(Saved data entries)
::::::::
(* ===== verification/FsDurable.v ===== *)
(** What has reached the disk: [fs_sync], and the bitmap after [alloc_block]. *)

From S2P Require Import Prelude Mmu Mem Ide Bc BcSim Fs FsSim FsFlat FsFile.

Section Durable.
Context {D : Type} {HD : Disk D} {HPg : Pager}.
Hypothesis pages : forall pn, page_ok pn = true.

(** The block an address is in is on the disk as it is in memory. *)
Definition clean (s : srv D) (a : Z) : Prop := ~ dirty s a.

Lemma clean_on_disk s m a : coherent s m -> in_disk a = true -> clean s a -> ld8 (image s.(sv_dev)) (a - DISKMAP) = ld8 m a.
Proof. intros H. apply (co_disk _ _ H). Qed.

(** ** [fs_sync] *)

Lemma rd_nblocks (s : srv D) m : coherent s m -> rd32 (s_nblocks SUPER) s = Ret (nblocks m) s.
Proof.
  intros H. assert (rd32 (s_nblocks SUPER) = rd32_at fault_depth (s_nblocks SUPER)) as -> by reflexivity.
  rewrite (rd32_there fault_depth s m) by (assumption || (apply (super_there s m); [assumption|]; fsconsts; lia)).
  reflexivity.
Qed.

Lemma diskaddr_cached (s : srv D) m b :
  coherent s m -> sane m = true -> 0 < b < nblocks m -> diskaddr b s = Ret (baddr b) s.
Proof.
  intros H Hs Hb. pose proof (nblocks_range m Hs). unfold diskaddr. rewrite (proj2 (Z.eqb_neq _ _)) by lia.
  erewrite bind_ret by reflexivity. rewrite (co_super _ _ H). change (SUPER =? 0) with false. cbv iota.
  erewrite bind_ret by (erewrite bind_ret by exact (rd_nblocks s m H); reflexivity).
  rewrite (proj2 (Z.leb_gt _ _)) by lia. rewrite u32_small by (fsconsts; lia). done.
Qed.

Lemma fs_sync_loop_ok n s m i :
  coherent s m -> sane m = true -> 1 <= i <= nblocks m -> (Z.to_nat (nblocks m - i) < n)%nat ->
  exists s', fs_sync_loop n i s = Ret tt s' /\ coherent s' m /\ (forall a, clean s a -> clean s' a) /\
    (forall a, in_disk a = true -> i <= blk a < nblocks m -> clean s' a).
Proof.
  revert s i. induction n as [|n IH]; intros s i H Hs Hi Hn; [lia|]. pose proof (nblocks_range m Hs) as (Hr & _).
  cbn [fs_sync_loop]. erewrite bind_ret by reflexivity. rewrite (co_super _ _ H).
  erewrite bind_ret by exact (rd_nblocks s m H). rewrite !u32_small by lia.
  destruct (Z.ltb_spec i (nblocks m)) as [Hlt|Hge].
  2: { exists s. split; [done|]. split; [done|]. split; [done|]. intros a _ ?. lia. }
  erewrite bind_ret by (apply (diskaddr_cached s m); [done..|lia]).
  destruct (in_disk_baddr i 0 ltac:(lia) ltac:(done)) as [Hd Hb]. rewrite Z.add_0_r in Hd, Hb.
  destruct (flush_ok s m (baddr i) H Hd) as (s1 & E1 & C1 & _ & K1 & F1).
  erewrite bind_ret by exact E1.
  destruct (IH s1 (i + 1) C1 Hs ltac:(lia) ltac:(lia)) as (s2 & E2 & C2 & K2 & F2).
  exists s2. split; [exact E2|]. split; [done|]. split.
  - intros a Ha. apply K2. intros Hd1. by apply Ha, K1.
  - intros a Ha Hr2. destruct (Z.eq_dec (blk a) i) as [E|]; [|apply F2; [done|lia]].
    apply K2, F1; [done|]. by rewrite Hb.
Qed.

(** ** [alloc_block] *)

(** A matched run whose final state on the cache satisfies [Q]. *)
Definition simq {A} (Q : A -> srv D -> Prop) (c : M (srv D) A) (f : M mem A) : Prop := forall s m,
  coherent s m ->
  match f m with
  | Ret a m' => exists s', c s = Ret a s' /\ coherent s' m' /\ Q a s'
  | Panic m' => exists s', c s = Panic s' /\ coherent s' m'
  | _ => True
  end.

Lemma simq_bind {A B} (Q : B -> srv D -> Prop) (c : M (srv D) A) f (k : A -> M (srv D) B) g :
  sim c f -> (forall a, simq Q (k a) (g a)) -> simq Q (bind c k) (bind f g).
Proof.
  intros H1 H2 s m H. specialize (H1 s m H). unfold bind.
  destruct (f m) as [a m1|m1|m1|e m1|m1|m1|]; try done; destruct H1 as (s1 & -> & C1).
  - by apply H2.
  - by exists s1.
Qed.

Lemma simq_if {A} (Q : A -> srv D -> Prop) (b : bool) c d f g :
  simq Q c f -> simq Q d g -> simq Q (if b then c else d) (if b then f else g).
Proof. by destruct b. Qed.

Lemma simq_bitmap {A} (Q : A -> srv D -> Prop) (k : Z -> M (srv D) A) g :
  simq Q (k BITMAP) (g BITMAP) -> simq Q (let* bm := bitmap in k bm) (let* bm := bitmap in g bm).
Proof.
  intros Hk s m H. specialize (Hk s m H).
  erewrite (bind_ret bitmap k) by reflexivity. erewrite (bind_ret bitmap g) by reflexivity.
  by rewrite (co_bitmap _ _ H).
Qed.

(** The bitmap word of an allocated block is on the disk. *)
Definition recorded (r : Z) (s : srv D) : Prop :=
  r = - E_NO_DISK \/ exists b, 0 <= b < 2 ^ 32 /\ r = s32 b /\ clean s (bm_word BITMAP b).

Lemma simq_alloc_loop n b : 0 <= b < 2 ^ 32 -> simq recorded (alloc_loop n b) (alloc_loop n b).
Proof.
  revert b. induction n as [|n IH]; intros b Hb; cbn [alloc_loop]; [by intros s m H|].
  apply simq_bind; [apply sim_super|]. intros sp. apply simq_bind; [by apply sim_rd32|]. intros nb. apply simq_if.
  2: { intros s m H. exists s. split; [done|]. split; [done|]. by left. }
  apply simq_bitmap.
  apply simq_bind; [by apply sim_rd32|]. intros w. apply simq_if; [apply IH, u32_range|]. apply simq_if; [|apply IH, u32_range].
  apply simq_bind; [by apply sim_wr32|]. intros _ s m H. unfold bind. cbn [flush_block flat cached].
  destruct (in_disk (bm_word BITMAP b)) eqn:Ed.
  - destruct (flush_ok s m (bm_word BITMAP b) H Ed) as (s' & -> & C & _ & _ & F).
    exists s'. split; [done|]. split; [done|]. right. exists b. split; [done|]. split; [done|]. by apply F.
  - exists s. unfold bc_flush_block. by rewrite Ed.
Qed.

Lemma s32_inj a b : 0 <= a < 2 ^ 32 -> 0 <= b < 2 ^ 32 -> s32 a = s32 b -> a = b.
Proof. intros Ha Hb. unfold s32. rewrite !u32_small by lia. bcase; lia. Qed.
End Durable.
::::::::
▸ **WORK INSTRUCTION**
Copy exactly. The range runs from the line containing "- by apply H2." through the last line of the data.

▸ **ANSWER TO THIS EXERCISE**
  - by apply H2.
  - by exists s1.
Qed.

Lemma simq_if {A} (Q : A -> srv D -> Prop) (b : bool) c d f g :
  simq Q c f -> simq Q d g -> simq Q (if b then c else d) (if b then f else g).
Proof. by destruct b. Qed.

Lemma simq_bitmap {A} (Q : A -> srv D -> Prop) (k : Z -> M (srv D) A) g :
  simq Q (k BITMAP) (g BITMAP) -> simq Q (let* bm := bitmap in k bm) (let* bm := bitmap in g bm).
Proof.
  intros Hk s m H. specialize (Hk s m H).
  erewrite (bind_ret bitmap k) by reflexivity. erewrite (bind_ret bitmap g) by reflexivity.
  by rewrite (co_bitmap _ _ H).
Qed.

(** The bitmap word of an allocated block is on the disk. *)
Definition recorded (r : Z) (s : srv D) : Prop :=
  r = - E_NO_DISK \/ exists b, 0 <= b < 2 ^ 32 /\ r = s32 b /\ clean s (bm_word BITMAP b).

Lemma simq_alloc_loop n b : 0 <= b < 2 ^ 32 -> simq recorded (alloc_loop n b) (alloc_loop n b).
Proof.
  revert b. induction n as [|n IH]; intros b Hb; cbn [alloc_loop]; [by intros s m H|].
  apply simq_bind; [apply sim_super|]. intros sp. apply simq_bind; [by apply sim_rd32|]. intros nb. apply simq_if.
  2: { intros s m H. exists s. split; [done|]. split; [done|]. by left. }
  apply simq_bitmap.
  apply simq_bind; [by apply sim_rd32|]. intros w. apply simq_if; [apply IH, u32_range|]. apply simq_if; [|apply IH, u32_range].
  apply simq_bind; [by apply sim_wr32|]. intros _ s m H. unfold bind. cbn [flush_block flat cached].
  destruct (in_disk (bm_word BITMAP b)) eqn:Ed.
  - destruct (flush_ok s m (bm_word BITMAP b) H Ed) as (s' & -> & C & _ & _ & F).
    exists s'. split; [done|]. split; [done|]. right. exists b. split; [done|]. split; [done|]. by apply F.
  - exists s. unfold bc_flush_block. by rewrite Ed.
Qed.

Lemma s32_inj a b : 0 <= a < 2 ^ 32 -> 0 <= b < 2 ^ 32 -> s32 a = s32 b -> a = b.
Proof. intros Ha Hb. unfold s32. rewrite !u32_small by lia. bcase; lia. Qed.
End Durable.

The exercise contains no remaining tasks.